- _RECORDS FOR THE TASK_
Lemma zip_insert xs ws i (x : R) w s : xs !! i = Some x -> ws !! i = Some w -> dotp xs (<[i := s]> ws) = dotp xs ws + x * (s - w).
Proof.
  intros Ex Ew. unfold dotp. replace (zip_with Rmult xs (<[i := s]> ws)) with (<[i := x * s]> (zip_with Rmult xs ws)).
  - rewrite (total_insert _ _ (x * w)); [lra|]. apply lookup_zip_with_Some. by exists x, w.
  - rewrite <-(list_insert_id xs i x Ex) at 2. by rewrite insert_zip_with.
Qed.

Lemma dotp_comm xs ws : dotp xs ws = dotp ws xs.
Proof. unfold dotp. f_equal. revert ws. induction xs as [|x xs IH]; intros [|w ws]; [done..|]. cbn. f_equal; [lra|apply IH]. Qed.

(** ** Coordinates of the weights *)

(** A bias ([None]) or a weight of a unit. *)
Definition get_unit (u : @unit_params R) (i : option nat) : R := match i with None => u.1 | Some i => default 0 (u.2 !! i) end.
Definition set_unit (u : @unit_params R) (i : option nat) (s : R) : unit_params := match i with None => (s, u.2) | Some i => (u.1, <[i := s]> u.2) end.
Definition input_at (xs : list R) (i : option nat) : R := match i with None => 1 | Some i => default 0 (xs !! i) end.
Definition in_unit (n : nat) (i : option nat) : Prop := match i with None => True | Some i => (i < n)%nat end.

Inductive coord := Hid (k : nat) (i : option nat) | Out (j : nat) (i : option nat).

Definition coord_ok (c : coord) : Prop :=
  match c with Hid k i => (k < HIDDEN_LAYER_SIZE)%nat /\ in_unit IMAGE_SIZE i | Out j i => (j < OUTPUT_SIZE)%nat /\ in_unit HIDDEN_LAYER_SIZE i end.

Definition get_coord (P : param) (c : coord) : R :=
  match c with
  | Hid k i => from_option (fun u => get_unit u i) 0 (P.1 !! k)
  | Out j i => from_option (fun u => get_unit u i) 0 (P.2 !! j)
  end.

Definition set_coord (P : param) (c : coord) (s : R) : param :=
  match c with
  | Hid k i => (from_option (fun u => <[k := set_unit u i s]> P.1) P.1 (P.1 !! k), P.2)
  | Out j i => (P.1, from_option (fun u => <[j := set_unit u i s]> P.2) P.2 (P.2 !! j))
  end.

Lemma affine_set xs u i s : length u.2 = length xs -> in_unit (length xs) i -> affine xs (set_unit u i s) = affine xs u + input_at xs i * (s - get_unit u i).
Proof.
  intros Hl Hi. rewrite !affine_dotp. destruct i as [i|]; cbn [set_unit get_unit input_at fst snd]; [|lra].
  destruct (lookup_lt_is_Some_2 xs i Hi) as [x Ex]. destruct (lookup_lt_is_Some_2 u.2 i) as [w Ew]; [cbn in Hi; lia|]. rewrite (zip_insert _ _ _ x w) by done. rewrite Ex, Ew. cbn. lra.
Qed.

Lemma affine_input xs u k y x : length u.2 = length xs -> xs !! k = Some x -> affine (<[k := y]> xs) u = affine xs u + get_unit u (Some k) * (y - x).
Proof.
  intros Hl Ex. rewrite !affine_dotp. destruct (lookup_lt_is_Some_2 u.2 k) as [w Ew]; [apply lookup_lt_Some in Ex; lia|].
  rewrite dotp_comm, (zip_insert _ _ _ w x) by done. rewrite (dotp_comm u.2). cbn. rewrite Ew. cbn. lra.
Qed.

Lemma move_get xs d u i : length u.2 = length xs -> in_unit (length xs) i -> get_unit (move xs d u) i = get_unit u i + / 5 * (d * input_at xs i).
Proof.
  intros Hl Hi. unfold move. destruct i as [i|]; cbn [get_unit input_at fst snd]; [|unfold LEARNING_RATE; cbn; lra].
  destruct (lookup_lt_is_Some_2 xs i Hi) as [x Ex]. destruct (lookup_lt_is_Some_2 u.2 i) as [w Ew]; [cbn in Hi; lia|].
  rewrite lookup_zip_with, Ew, Ex. cbn. unfold LEARNING_RATE. cbn. lra.
Qed.

(** ** The error and its derivatives *)

(** Half the sum of the squares of target minus output. *)
Definition error (P : param) (img : list Z) (label : Z) : R := / 2 * total (imap (fun j o => (target label j - o) ^ 2) (outputs P img)).

(** The outputs are moved before the sums that are propagated to the hidden layer are taken:
    what this adds to a hidden parameter, in units of the square of the learning rate. *)
Definition drift (P : param) (img : list Z) (label : Z) (c : coord) : R :=
  match c with
  | Out _ _ => 0
  | Hid k i => total ((fun d => d * d) <$> deltas P img label) * default 0 (hidden P img !! k) * act_derivative (default 0 (hidden_z P img !! k)) * input_at (pixel <$> img) i
  end.

Lemma total_ext (f g : nat -> @unit_params R -> R) us : (forall j u, us !! j = Some u -> f j u = g j u) -> total (imap f us) = total (imap g us).
Proof. intros H. f_equal. by apply imap_ext. Qed.

Lemma total_linear (f g : nat -> @unit_params R -> R) a us : total (imap (fun j u => f j u + a * g j u) us) = total (imap f us) + a * total (imap g us).
Proof.
  revert f g. induction us as [|u us IH]; intros f g; cbn; [lra|]. unfold compose. specialize (IH (fun j => f (S j)) (fun j => g (S j))). unfold total in IH. rewrite IH. unfold compose. lra.
Qed.

Lemma imap_insert_at {A B} (f : nat -> A -> B) l j x : imap f (<[j := x]> l) = <[j := f j x]> (imap f l).
Proof. revert f j. induction l as [|y l IH]; intros f [|j]; cbn; [done..|]. f_equal. apply (IH (f ∘ S)). Qed.

Lemma square_derivable t z a g x d : derivable_pt_lim g x d ->
  derivable_pt_lim (fun s => (t - act_func (z + a * (g s - g x))) ^ 2) x (- 2 * ((t - act_func z) * act_derivative z) * a * d).
Proof.
  intros Hg. assert (Hz : z + a * (g x - g x) = z) by lra.
  assert (H1 : derivable_pt_lim (fun s => z + a * (g s - g x)) x (0 + a * (d - 0))).
  { apply (derivable_pt_lim_plus (fct_cte z)); [apply derivable_pt_lim_const|]. apply (derivable_pt_lim_scal (fun s => g s - g x)).
    apply (derivable_pt_lim_minus g (fct_cte (g x))); [done|apply derivable_pt_lim_const]. }
  assert (H2 : derivable_pt_lim (fun s => t - act_func (z + a * (g s - g x))) x (0 - act_derivative z * (0 + a * (d - 0)))).
  { apply (derivable_pt_lim_minus (fct_cte t)); [apply derivable_pt_lim_const|]. apply (derivable_pt_lim_comp (fun s => z + a * (g s - g x)) act_func); [done|]. rewrite Hz. apply act_derivable. }
  pose proof (derivable_pt_lim_comp _ (fun y => y ^ 2) x _ _ H2 (derivable_pt_lim_pow _ 2)) as H3. unfold comp in H3. cbv beta in H3. rewrite Hz in H3.
  replace (- 2 * _ * a * d) with (INR 2 * (t - act_func z) ^ pred 2 * (0 - act_derivative z * (0 + a * (d - 0)))) by (cbn; lra). exact H3.
Qed.

Lemma half_derivable f x d : derivable_pt_lim f x d -> derivable_pt_lim (fun s => / 2 * f s) x (/ 2 * d).
Proof. apply (derivable_pt_lim_scal f). Qed.

Section grad.
Context (P : param) (img : list Z) (label : Z) (Hh : shaped HIDDEN_LAYER_SIZE IMAGE_SIZE P.1) (Ho : shaped OUTPUT_SIZE HIDDEN_LAYER_SIZE P.2) (Hlen : length img = IMAGE_SIZE).
Abbreviation hs := (hidden P img).
Abbreviation xs := (pixel <$> img).

(** What is propagated to an output. *)
Definition err_at (j : nat) (u : @unit_params R) : R := (target label j - act_func (affine hs u)) * act_derivative (affine hs u).

Lemma hs_length : length hs = HIDDEN_LAYER_SIZE.
Proof. unfold hidden, hidden_z. rewrite !length_fmap. apply Hh. Qed.

Lemma error_units (Q : param) : error Q img label = / 2 * total (imap (fun j u => (target label j - act_func (affine (hidden Q img) u)) ^ 2) Q.2).
Proof. unfold error, outputs, output_z. by rewrite !imap_fmap. Qed.

Lemma deltas_units : deltas P img label = imap err_at P.2.
Proof. unfold deltas, output_z. by rewrite imap_fmap. Qed.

- _PROMPT_
From the data above, return every line from the line that has "apply (derivable_pt_lim_minus (fct_cte" up to and including the line that has "Lemma half_derivable f", exactly.

- _ANSWER FOR THIS EXERCISE_
  { apply (derivable_pt_lim_minus (fct_cte t)); [apply derivable_pt_lim_const|]. apply (derivable_pt_lim_comp (fun s => z + a * (g s - g x)) act_func); [done|]. rewrite Hz. apply act_derivable. }
  pose proof (derivable_pt_lim_comp _ (fun y => y ^ 2) x _ _ H2 (derivable_pt_lim_pow _ 2)) as H3. unfold comp in H3. cbv beta in H3. rewrite Hz in H3.
  replace (- 2 * _ * a * d) with (INR 2 * (t - act_func z) ^ pred 2 * (0 - act_derivative z * (0 + a * (d - 0)))) by (cbn; lra). exact H3.
Qed.

Lemma half_derivable f x d : derivable_pt_lim f x d -> derivable_pt_lim (fun s => / 2 * f s) x (/ 2 * d).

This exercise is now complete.